Ask HN: How much censorship is there here really? - arisAlexis
So even if I have 231 karma points I decided to Show HN from a new account to confirm my suspicions mainly because of a recent article I read about moderation here.<p>I find it unreasonable that a new account&#x27;s posts are [DEAD] immediately and I can only suspect that it has been hidden because it deals directly with a well known SV startup that copied the idea after my site was online.<p>Anybody has a similar experience? I hope this post stays a little bit online.
======
detaro
(Just observations as a user that spends way to much time on HN and /new in
particular)

> _I can only suspect that it has been hidden because it deals directly with a
> well known SV startup that copied the idea after my site was online._

I think you vastly overestimate the amount of attention that's paid to new
posts – it seems like you are suggesting someone saw your post, decided that
it YC doesn't like it and shadowbanned you immediately? From what I've seen,
that's not the case, moderation often has long delays.

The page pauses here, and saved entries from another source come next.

(* ===== verification/NetAddr.v ===== *)
(** * Addresses in text: [std::net]

    The recursive-descent parser behind [FromStr] of [IpAddr] and [SocketAddr]
    and their [Display], with the compression of IPv6 addresses, as the standard
    library has them. *)

From Stdlib Require Import Strings.String.
From S2P Require Import Prelude Packet Text.

(** [SocketAddr]; the last two fields are those of [SocketAddrV6], zero in an
    IPv4 address. *)
Record SocketAddr := mkSocketAddr { ip : IpAddr; port : Z; flowinfo : Z; scope_id : Z }.
#[global] Instance SocketAddr_eq_dec : EqDecision SocketAddr.
Proof. solve_decision. Defined.

Definition is_ipv4 (a : SocketAddr) : bool := match ip a with IpV4 _ => true | IpV6 _ => false end.

(** ** Parsing

    A parser consumes a prefix or leaves the state as it was. *)

Abbreviation Parser A := (bytes -> option (A * bytes)) (only parsing).

Definition read_given_char (c : Z) : Parser unit := fun s =>
  match s with b :: s => if is_char c b then Some (tt, s) else None | [] => None end.

Definition read_separator {A} (sep : Z) (index : nat) (inner : Parser A) : Parser A := fun s =>
  if (0 <? index)%nat then '(_, s) ← read_given_char sep s; inner s else inner s.

(** The loop of [read_number] with [max_digits]: the value, the number of digits. *)
Fixpoint bounded_digits (radix : Z) (max_digits : nat) (result : Z) (count : nat) (s : bytes) : option (Z * nat * bytes) :=
  match s with
  | b :: rest =>
      match digit radix b with
      | Some d =>
          if (max_digits <? S count)%nat then None
          else bounded_digits radix max_digits (result * radix + d) (S count) rest
      | None => Some (result, count, s)
      end
  | [] => Some (result, count, s)
  end.

(** The same without: [checked_mul] and [checked_add]. *)
Fixpoint unbounded_digits (max result : Z) (count : nat) (s : bytes) : option (Z * nat * bytes) :=
  match s with
  | b :: rest =>
      match digit 10 b with
      | Some d =>
          if max <? result * 10 then None else
          if max <? result * 10 + d then None else
          unbounded_digits max (result * 10 + d) (S count) rest
      | None => Some (result, count, s)
      end
  | [] => Some (result, count, s)
  end.

Definition leading_zero (s : bytes) : bool := match s with b :: _ => is_char 48 b | [] => false end.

With a new account, spam filtering of some kind seems way more likely. Which
is difficult: there isn't much signal for new accounts, on the other hand, if
you look at /new with showdead on (so you can see hidden posts), a lot of spam
comes from new accounts, and nearly no spam comes from accounts that didn't
start as spammers.

I don't know how the filter works, but possibly creating a new account when
you already had one triggered the filter additionally? (assuming you did it in
a way that the system could detect this)

I'm not a fan of all moderation decisions here (e.g. I don't like the policy
of rate-limiting users vastly differently, and would like more transparency
for the ranking), but I also think many people see conspiracy where I can't
see any, and it's not the most obvious explaination.

------
DanBC
What did the mods say when you emailed them to ask about this?